▶ WHAT IS NEEDED
Beginning with the line that contains "maxspeed_raw : pyval;" in the material below, print each line exactly until the line that contains "maxspeed_raw := get" has been printed, then stop.

▶ SOURCE INFORMATION
(** * Speed-limit violation checker: a shallow embedding of
      [check_speed_violations.py] and the properties of its core.

    Numbers are IEEE-754 binary64 values ([PrimFloat.float]), which is what a
    Python [float] is.  A Python [int] that takes part in float arithmetic
    (the constants of the text table, JSON integers used as speeds) is
    represented by the float of the same value.  Timestamps stay integers
    ([Z]) and their true division by [1_000_000] is the correctly rounded
    quotient, as in Python.  Strings are sequences of 8-bit code points
    (Latin-1). *)

From Stdlib Require Import ZArith List String Ascii Bool Lia Floats DecimalString.
From Stdlib Require Import Sorted.
From stdpp Require Import gmap strings.
Import ListNotations.

#[local] Set Warnings "-inexact-float".

Local Open Scope string_scope.
Local Open Scope Z_scope.
Local Open Scope list_scope.

(** ** Python results: a value or a raised exception *)

Inductive exn : Type :=
| OverflowError
| LookupFailure (msg : string)
| LoadFailure (msg : string).

Inductive result (A : Type) : Type :=
| Ok (a : A)
| Raise (e : exn).
Arguments Ok {A} a.
Arguments Raise {A} e.

Definition bind {A B : Type} (r : result A) (k : A -> result B) : result B :=
  match r with
  | Ok a => k a
  | Raise e => Raise e
  end.

(** ** Numbers *)

Module PyNum.

(** An integer as an (unnormalised) binary float with exponent 0. *)
Definition Z2SF (z : Z) : spec_float :=
  match z with
  | Z0 => S754_zero false
  | Zpos p => S754_finite false p 0
  | Zneg p => S754_finite true p 0
  end.

(** The binary64 value nearest to [a / b] (ties to even); infinite when the
    quotient is too large. *)
Definition nearest_quotient (a b : Z) : spec_float :=
  SFdiv prec emax (Z2SF a) (Z2SF b).

(** [a / b] on Python ints: correctly rounded, [OverflowError] when the
    result does not fit a float. *)
Definition int_true_div (a b : Z) : result float :=
  match nearest_quotient a b with
  | S754_infinity _ => Raise OverflowError
  | q => Ok (SF2Prim q)
  end.

(** [x] is not NaN. *)
Definition number (x : float) : Prop := PrimFloat.leb x x = true.

(** Python's [>], [<=] on floats. *)
Definition gt (x y : float) : bool := PrimFloat.ltb y x.
Definition le (x y : float) : bool := PrimFloat.leb x y.

(** [n / d] rounded to the nearest integer, ties to even ([0 <= n], [0 < d]). *)
Definition round_half_even (n d : Z) : Z :=
  let q := n / d in
  let r := n mod d in
  match (2 * r ?= d) with
  | Lt => q
  | Gt => q + 1
  | Eq => if Z.even q then q else q + 1
  end.

(** [m * 2^e * 10^6] rounded to an integer, ties to even. *)
Definition scaled6 (m : positive) (e : Z) : Z :=
  if 0 <=? e then Zpos m * 2 ^ e * 10 ^ 6
  else round_half_even (Zpos m * 10 ^ 6) (2 ^ (- e)).

Definition with_sign (s : bool) (x : spec_float) : spec_float :=
  match x with
  | S754_zero _ => S754_zero s
  | S754_infinity _ => S754_infinity s
  | S754_finite _ m e => S754_finite s m e
  | S754_nan => S754_nan
  end.

(** [round(x, 6)] on a float: the decimal rounding of the exact value to six
    places, converted back to the nearest float; NaN and the infinities
    round to themselves and the sign of a zero result is kept. *)
Definition round6 (x : float) : float :=
  match Prim2SF x with
  | S754_finite s m e =>
      SF2Prim (with_sign s (nearest_quotient (scaled6 m e) (10 ^ 6)))
  | _ => x
  end.

Definition string_of_nonneg (z : Z) : string :=
  NilZero.string_of_uint (N.to_uint (Z.to_N z)).

Definition tail (s : string) : string :=
  match s with
  | EmptyString => EmptyString
  | String _ t => t
  end.

(** The decimal text of [d / 10^6] with exactly six fractional digits. *)
Definition fixed6 (d : Z) : string :=
  string_of_nonneg (d / 10 ^ 6) ++ "."
    ++ tail (string_of_nonneg (10 ^ 6 + d mod 10 ^ 6)).

(** [format(x, '.6f')]. *)
Definition format6 (x : float) : string :=
  match Prim2SF x with
  | S754_nan => "nan"
  | S754_infinity s => if s then "-inf" else "inf"
  | S754_zero s => (if s then "-" else "") ++ fixed6 0
  | S754_finite s m e => (if s then "-" else "") ++ fixed6 (scaled6 m e)
  end.

End PyNum.

(** ** Strings *)

Module PyStr.

Definition code (c : ascii) : N := N_of_ascii c.

(** The code points below 256 that [str.strip] removes. *)
Definition is_space (c : ascii) : bool :=
  let n := code c in
  ((9 <=? n) && (n <=? 13) || (28 <=? n) && (n <=? 32)
   || (n =? 133) || (n =? 160))%N.

Definition is_digit (c : ascii) : bool :=
  let n := code c in ((48 <=? n) && (n <=? 57))%N.

Fixpoint lstrip (s : string) : string :=
  match s with
  | EmptyString => EmptyString
  | String c t => if is_space c then lstrip t else s
  end.

(** Removes trailing white space: a character is kept when something
    that is kept follows it or when it is not white space. *)
Fixpoint rstrip (s : string) : string :=
  match s with
  | EmptyString => EmptyString
  | String c t =>
      match rstrip t with
      | EmptyString => if is_space c then EmptyString else String c EmptyString
      | t' => String c t'
      end
  end.

Definition strip (s : string) : string := rstrip (lstrip s).

Definition lower_char (c : ascii) : ascii :=
  let n := code c in
  if ((65 <=? n) && (n <=? 90)
      || (192 <=? n) && (n <=? 222) && negb (n =? 215))%N
  then ascii_of_N (n + 32) else c.

Fixpoint lower (s : string) : string :=
  match s with
  | EmptyString => EmptyString
  | String c t => String (lower_char c) (lower t)
  end.

(** [sub in s]. *)
Fixpoint contains (sub s : string) : bool :=
  if String.prefix sub s then true
  else match s with
       | EmptyString => false
       | String _ t => contains sub t
       end.

(** The longest prefix of digits, and what follows it. *)
Fixpoint span_digits (s : string) : string * string :=
  match s with
  | EmptyString => (EmptyString, EmptyString)
  | String c t =>
      if is_digit c then
        let '(ds, rest) := span_digits t in (String c ds, rest)
      else (EmptyString, s)
  end.

(** A match of [\d+(?:\.\d+)?]: the integer digits and the (possibly
    empty) digits after the point. *)
Record number_token : Type := { int_digits : string; frac_digits : string }.

(** The match that starts at the head of [s], if there is one there: the
    digits, and the digits after a point that follows them when there are
    any. *)
Definition match_number_here (s : string) : option number_token :=
  match span_digits s with
  | (EmptyString, _) => None
  | (ds, rest) =>
      match rest with
      | String c rest' =>
          if Ascii.eqb c "."
          then Some {| int_digits := ds; frac_digits := fst (span_digits rest') |}
          else Some {| int_digits := ds; frac_digits := EmptyString |}
      | EmptyString => Some {| int_digits := ds; frac_digits := EmptyString |}
      end
  end.

(** [re.search(r'(\d+(?:\.\d+)?)', s)]: the leftmost match. *)
Fixpoint search_number (s : string) : option number_token :=
  match match_number_here s with
  | Some tok => Some tok
  | None =>
      match s with
      | EmptyString => None
      | String _ t => search_number t
      end
  end.

Definition digit_value (c : ascii) : Z := Z.of_N (code c) - 48.

Fixpoint digits_value_from (acc : Z) (s : string) : Z :=
  match s with
  | EmptyString => acc
  | String c t => digits_value_from (10 * acc + digit_value c) t
  end.

Definition digits_value (s : string) : Z := digits_value_from 0 s.

(** [float(text)] for the text of a token: the float nearest to the
    decimal number, [inf] when it is too large. *)
Definition float_of_token (tok : number_token) : float :=
  SF2Prim
    (PyNum.nearest_quotient
       (digits_value (int_digits tok ++ frac_digits tok))
       (10 ^ Z.of_nat (String.length (frac_digits tok)))).

End PyStr.

(** ** Values found in the speed-limit index *)

(** A Python value as the index may hold it in a feature. *)
Inductive pyval : Type :=
| VNone
| VBool (b : bool)
| VInt (z : Z)
| VFloat (x : float)
| VStr (s : string).

(** A candidate feature: a dict whose keys may be absent. *)
Record feature : Type := {
  f_maxspeed : option pyval;
  f_highway : option pyval;
  f_name : option pyval;
  f_way_id : option pyval
}.

(** [d.get(key)] and [d.get(key, default)]. *)
Definition get (field : option pyval) : pyval := default VNone field.
Definition get_default (field : option pyval) (d : pyval) : pyval :=
  default d field.

(** The spatial index [OSMSpeedLimitsCache], a class of the module
    [osm_speed_limits_cache], which is not among the sources: its two
    queries are taken as they are called, each returning candidate features
    (an empty list stands for any falsy answer) or raising. *)
Record OSMSpeedLimitsCache : Type := {
  get_speed_limit : float -> float -> Z -> result (list feature);
  get_speed_limit_nearest : float -> float -> float -> result (list feature)
}.

(** ** [parse_speed_limit] *)

Definition text_limits : list (string * option float) :=
  [ ("RS:urban", Some 50%float);
    ("RS:rural", Some 80%float);
    ("RS:trunk", Some 100%float);
    ("RS:motorway", Some 120%float);
    ("urban", Some 50%float);
    ("rural", Some 80%float);
    ("trunk", Some 100%float);
    ("motorway", Some 120%float);
    ("none", None);
    ("walk", Some 5%float) ].

(** [text_limits[key]] when [key in text_limits]. *)
Fixpoint dict_get {V : Type} (d : list (string * V)) (key : string) : option V :=
  match d with
  | [] => None
  | (k, v) :: d' => if String.eqb key k then Some v else dict_get d' key
  end.

Definition mph_factor : float := 1.60934%float.

Definition parse_speed_limit (maxspeed_str : pyval) : option float :=
  match maxspeed_str with
  | VStr EmptyString => None
  | VStr s =>
      let s := PyStr.strip s in
      match dict_get text_limits s with
      | Some r => r
      | None =>
          match PyStr.search_number s with
          | Some tok =>
              let value := PyStr.float_of_token tok in
              if PyStr.contains "mph" (PyStr.lower s)
              then Some (PrimFloat.mul value mph_factor)
              else Some value
          | None => None
          end
      end
  | _ => None
  end.

(** ** [find_speed_limit_for_coordinate] *)

Record speed_limit_info : Type := {
  maxspeed : float;
  maxspeed_raw : pyval;
  highway : pyval;
  name : pyval;
  way_id : pyval
}.

(** The loop over the candidates: the first whose [maxspeed] parses. *)
Fixpoint first_parsed (speed_limits : list feature) : option speed_limit_info :=
  match speed_limits with
  | [] => None
  | limit :: rest =>
      match parse_speed_limit (get (f_maxspeed limit)) with
      | Some v =>
          Some {| maxspeed := v;
                  maxspeed_raw := get (f_maxspeed limit);
                  highway := get_default (f_highway limit) (VStr "unknown");
                  name := get_default (f_name limit) (VStr "");
                  way_id := get (f_way_id limit) |}
      | None => first_parsed rest
      end
  end.

Definition nearest_max_distance : float := 0.001%float.

Definition find_speed_limit_for_coordinate (cache : OSMSpeedLimitsCache)
    (latitude longitude : float) (precision : Z)
    : result (option speed_limit_info) :=
  bind (get_speed_limit cache latitude longitude precision) (fun speed_limits =>
  match first_parsed speed_limits with
  | Some info => Ok (Some info)
  | None =>
      bind (get_speed_limit_nearest cache latitude longitude nearest_max_distance)
        (fun nearest => Ok (first_parsed nearest))
  end).

(** ** Telemetry and violation records *)

(** One element of [dynamicMetadata]; [None] is an absent key. *)
Record entry : Type := {
  timestampUs : option Z;
  latitude : option float;
  longitude : option float;
  displaySpeed : option float;
  altitude : option float;
  compassAngle : option float
}.

Record violation : Type := {
  timestamp_us : Z;
  timestamp_s : float;
  v_latitude : float;
  v_longitude : float;
  speed_kmh : float;
  speed_limit_kmh : float;
  speed_limit_raw : pyval;
  over_speed : float;
  over_speed_percent : float;
  highway_type : pyval;
  road_name : pyval;
  v_way_id : pyval;
  v_altitude : option float;
  compass_angle : option float
}.

(** The module-level variables. *)
Record globals : Type := { start_global : Z; end_global : Z }.

Definition initial_globals : globals := {| start_global := 0; end_global := 0 |}.

(** The local variables of [check_metadata_file_violations] together with
    the module-level ones it assigns.  [resolver_calls] is a ghost variable:
    the coordinates at which [find_speed_limit_for_coordinate] was called,
    in order. *)
Record locals : Type := {
  violations : list violation;
  coordinate_cache : gmap string (option speed_limit_info);
  entry_count : nat;
  current_run_best : option violation;
  glob : globals;
  resolver_calls : list (float * float)
}.

Definition set_glob (g : globals) (st : locals) : locals :=
  {| violations := violations st; coordinate_cache := coordinate_cache st;
     entry_count := entry_count st; current_run_best := current_run_best st;
     glob := g; resolver_calls := resolver_calls st |}.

▶ COMPLETED EXERCISE
  maxspeed_raw : pyval;
  highway : pyval;
  name : pyval;
  way_id : pyval
}.

(** The loop over the candidates: the first whose [maxspeed] parses. *)
Fixpoint first_parsed (speed_limits : list feature) : option speed_limit_info :=
  match speed_limits with
  | [] => None
  | limit :: rest =>
      match parse_speed_limit (get (f_maxspeed limit)) with
      | Some v =>
          Some {| maxspeed := v;
                  maxspeed_raw := get (f_maxspeed limit);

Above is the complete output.